#### How to complete this task
Return every line in the entries below where the word "eexists" shows up.

*** Material for this exercise ***

Lemma parse_row r l : wf_rec r = true -> nl_event (eventLog r) = false -> ends_number l ->
  exists c, parse_line (Some (line_of r ++ l)) = ROk (norm_rec r) c.
Proof.
  intros H N Hl. destruct (no_newline r H N) as (x & E & Hx & _). unfold wf_rec in H. bool_split.
  unfold line_of, nameOf, norm_rec. rewrite E. cbn [type_name body_event on_event norm_event].
  change (ev_body x) with (SbdJobStatus.body x). change (ev_norm _ x) with (SbdJobStatus.norm x).
  assert (V := H). unfold vers_ok in V. bool_split.
  rewrite header_quoted, <- !app_assoc by (reflexivity || assumption). unfold parse_line.
  eapply rd_step; [apply strip_name_quote; auto with elog; discriminate|cbv beta].
  eapply rd_step; [apply strip_name_C; auto with elog; discriminate|cbv beta].
  eapply rd_step; [now apply check_version_ok|cbv beta].
  eapply rd_step; [apply scan_t_C; reflexivity|cbv beta]. rd1.
  change (getEventTypeAndKind _) with (Some (EVENT_SBD_JOB_STATUS, EVENT_JOB_RELATED)). cbn iota beta.
  destruct (read_status x l Hx Hl) as [c R].
  eapply rd_step; [|eexists; reflexivity]. cbn [readEventRecord]. unfold rmap. now rewrite (bind_ok _ _ _ _ _ R).
Qed.

(** The text of records up to the end of the first line. *)
Lemma row_split rs : forallb wf_rec rs = true -> rs <> [] ->
  exists l k rs', lineok l = true /\ (exists l', l = QT :: l') /\ (1 < length l)%nat
    /\ seen false rs = visible rs' /\ forallb wf_rec rs' = true /\ (length rs' < length rs)%nat
    /\ (flds text_of rs = l ++ repeat SP k ++ NL :: flds text_of rs' \/ flds text_of rs = l ++ repeat SP k /\ rs' = []).
Proof.
  induction rs as [|r rs IH]; intros H Hn; [congruence|]. cbn in H. bool_split. clear Hn.
  destruct (line_of_ok r H) as (Hl & Hq & Hlen). unfold flds. cbn [map concat seen length].
  destruct (nl_event (eventLog r)) eqn:N.
  - exists (line_of r), (pad_event (eventLog r)), rs. split; [assumption|]. split; [assumption|]. split; [assumption|].
    split; [reflexivity|]. split; [assumption|]. split; [lia|]. left.
    unfold text_of at 1, tail_event. rewrite N, <- !app_assoc. reflexivity.
  - destruct (no_newline r H N) as (_ & _ & _ & E). rewrite E. destruct rs as [|r2 rs].
    + exists (line_of r), 0%nat, []. cbn. repeat split; auto.
    + destruct IH as (l & k & rs' & L1 & (l' & L2) & L3 & L4 & L5 & L6 & L7); [assumption|congruence|].
      exists (line_of r ++ l), k, rs'. split; [apply lineok_app; [unfold lineok in Hl; now bool_split|assumption]|].
      split; [destruct Hq as [q ->]; eexists; reflexivity|]. split; [rewrite length_app; lia|].
      split; [exact L4|]. split; [exact L5|]. split; [lia|]. unfold flds in L7.
      destruct L7 as [->|[-> ->]]; [left|right; split; [|reflexivity]]; now rewrite <- !app_assoc.
Qed.

(** One call reads the first record of a line and leaves the lines behind it. *)
Lemma get_row r rs : wf_rec r = true -> forallb wf_rec rs = true ->
  exists rs', lsb_geteventrec_ex (flds text_of (r :: rs)) = (GRec (norm_rec r), flds text_of rs')
    /\ seen (nl_event (eventLog r)) rs = visible rs' /\ forallb wf_rec rs' = true /\ (length rs' <= length rs)%nat.
Proof.
  intros H Hs. unfold flds. cbn [map concat]. destruct (nl_event (eventLog r)) eqn:N.
  { exists rs. unfold text_of at 1. rewrite <- app_assoc, get_line by assumption. repeat split; auto. }
  destruct (no_newline r H N) as (_ & _ & _ & E). destruct rs as [|r2 rs].
  { exists []. cbn [map concat]. rewrite app_nil_r. unfold text_of. rewrite get_last_line by assumption. repeat split; auto. }
  destruct (row_split (r2 :: rs) Hs) as (l & k & rs' & L1 & (l' & L2) & L3 & L4 & L5 & L6 & L7); [congruence|].
  exists rs'. split; [|repeat split; auto; lia]. rewrite E. destruct (line_of_ok r H) as (Hl & Hq & Hlen).
  destruct (parse_row r l H N) as [c P]; [rewrite L2; reflexivity|].
  assert (G : getNextLine_ false (line_of r ++ flds text_of (r2 :: rs)) = (Some (line_of r ++ l), flds text_of rs')).
  { destruct (getNextLine_line (line_of r ++ l) k (flds text_of rs')) as [G1 G2].
    - apply lineok_app; [unfold lineok in Hl; now bool_split|assumption].
    - destruct Hq as [q ->]. eexists. reflexivity.
    - destruct L7 as [->|[-> ->]]; rewrite app_assoc; [exact G1|]. apply G2. rewrite length_app. lia. }
  unfold lsb_geteventrec_ex. cbn [next_record_line]. unfold flds in G at 1. rewrite G. destruct Hq as [q Eq].
  rewrite Eq at 1. cbn [app]. change (Ascii.eqb QT HASH) with false. cbn iota. now rewrite P.
Qed.

Lemma get_visible n rs : (length rs <= n)%nat -> forallb wf_rec rs = true ->
  get_all (S (length (visible rs))) (flds text_of rs)
  = (map (fun r => GRec (norm_rec r)) (visible rs) ++ [GErr LSBE_EOF], []).
Proof.
  revert rs; induction n as [|n IH]; intros [|r rs] Hn H; try reflexivity; cbn in Hn; [lia|].
  cbn in H. bool_split. destruct (get_row r rs) as (rs' & G & S & W & L); [assumption..|].
  unfold visible. cbn [seen app length map]. rewrite S. cbn [get_all]. rewrite G.
  specialize (IH rs' ltac:(lia) W). cbn [get_all] in IH |- *. now rewrite IH.
Qed.

(** ** Records that are read back as they are

    The layouts carry all fields of 19 types.  In six more a period or a time is
    printed as an [int], and JOB_STATUS and JOB_ATTR_SET leave out a field; these
    records come back unchanged when the fields have the values given here.  The
    other types (submissions, modifications, finished jobs) come back in the
    normal form [norm_rec]. *)
Definition exact_event (e : event) : bool :=
  match e with
  | JOB_STATUS l => int32b (JobStatus.endTime l) && (JobStatus.jFlags l =? 0) && negb (JobStatus.ru l =? 0)
  | SBD_JOB_STATUS l => int32b (SbdJobStatus.actPeriod l)
  | CHKPNT l => int32b (Chkpnt.period l)
  | JOB_SIGACT l => int32b (JobSigAct.period l)
  | MBD_UNFULFILL l => int32b (Unfulfill.chkPeriod l)
  | JOB_ATTR_SET l => match JobAttrSet.hostname l with None => true | Some _ => false end
  | JOB_NEW _ | JOB_MODIFY _ | JOB_MODIFY2 _ | JOB_FINISH _ | OTHER _ => false
  | _ => true
  end.

Definition exact_rec (r : eventRec) : bool := int32b (eventTime r) && exact_event (eventLog r).

Lemma norm_exact r : exact_rec r = true -> norm_rec r = r.
Proof.
  unfold exact_rec. intros. bool_split. apply int32b_spec in H. unfold norm_rec. destruct r as [v t e].
  cbn [version eventTime eventLog] in *. rewrite wrap32_id by assumption. f_equal.
  destruct e; try discriminate; try reflexivity; destruct l; cbn in *; bool_split.
  - apply int32b_spec in H0. apply Z.eqb_eq in H2. apply negb_true_iff in H1. unfold JobStatus.norm. cbn.
    rewrite wrap32_id, H1 by assumption. now subst.
  - apply int32b_spec in H0. unfold Unfulfill.norm. cbn. now rewrite wrap32_id.
  - apply int32b_spec in H0. unfold Chkpnt.norm. cbn. now rewrite wrap32_id.
  - apply int32b_spec in H0. unfold JobSigAct.norm. cbn. now rewrite wrap32_id.
  - apply int32b_spec in H0. unfold SbdJobStatus.norm. cbn. now rewrite wrap32_id.
  - now destruct hostname.
Qed.

(** ** Comment lines *)

Lemma notes_record ns r rest : forallb lineok ns = true -> wf_line r = true ->
  forall b fuel, (length ns < fuel)%nat ->
  next_record_line fuel b (flds comment ns ++ text_of r ++ rest) = Some (inl (line_of r), rest).
Proof.
  intros Hn Hr. induction ns as [|s ns IH]; intros b [|fuel] Hf; cbn [length] in Hf; try lia; cbn [next_record_line].
  - cbn [flds map concat app]. rewrite text_of_next by assumption. unfold wf_line in Hr. bool_split.
    destruct (line_of_ok r H) as (_ & (l & ->) & _). reflexivity.
  - cbn in Hn. bool_split. destruct (lineok_snoc s H) as (t & c & -> & Hp & Hc).
    unfold flds. cbn [map concat]. rewrite <- app_assoc.
    pose proof (getNextLine_comment t c 0 (concat (map comment ns) ++ text_of r ++ rest) Hp Hc) as G.
    cbn [repeat] in G. rewrite app_nil_r in G. rewrite G. change (Ascii.eqb HASH HASH) with true. cbn iota.
    apply IH; [assumption|lia].
Qed.

Lemma notes_end ns : forallb lineok ns = true -> forall b fuel, (length ns < fuel)%nat ->
  next_record_line fuel b (flds comment ns) = Some (inr (b || negb (length ns =? 0)%nat), []).
Proof.
  intros Hn. induction ns as [|s ns IH]; intros b [|fuel] Hf; cbn [length] in Hf; try lia; cbn [next_record_line].
  - cbn. now rewrite orb_false_r.
  - cbn in Hn. bool_split. destruct (lineok_snoc s H) as (t & c & -> & Hp & Hc). unfold flds. cbn [map concat].
    pose proof (getNextLine_comment t c 0 (concat (map comment ns)) Hp Hc) as G.
    cbn [repeat] in G. rewrite app_nil_r in G. rewrite G. change (Ascii.eqb HASH HASH) with true. cbn iota.
    fold (flds comment ns). rewrite IH by (assumption || lia). now rewrite orb_true_r.
Qed.

Lemma notes_length ns : (length ns <= length (flds comment ns))%nat.
Proof. unfold flds. induction ns as [|s ns IH]; [auto|]. cbn. rewrite length_app. lia. Qed.

(** A log as it is on disk: each record may have comment lines before it, and there
    may be some at the end. *)
Definition block_text (b : list cstr * eventRec) : cstr := flds comment (fst b) ++ text_of (snd b).
Definition block_ok (b : list cstr * eventRec) : bool := forallb lineok (fst b) && wf_line (snd b).
Definition log_text (bs : list (list cstr * eventRec)) (ns : list cstr) : cstr := flds block_text bs ++ flds comment ns.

*** End of Material for this exercise ***

#### Exercise result
  eapply rd_step; [|eexists; reflexivity]. cbn [readEventRecord]. unfold rmap. now rewrite (bind_ok _ _ _ _ _ R).
      split; [destruct Hq as [q ->]; eexists; reflexivity|]. split; [rewrite length_app; lia|].
    - destruct Hq as [q ->]. eexists. reflexivity.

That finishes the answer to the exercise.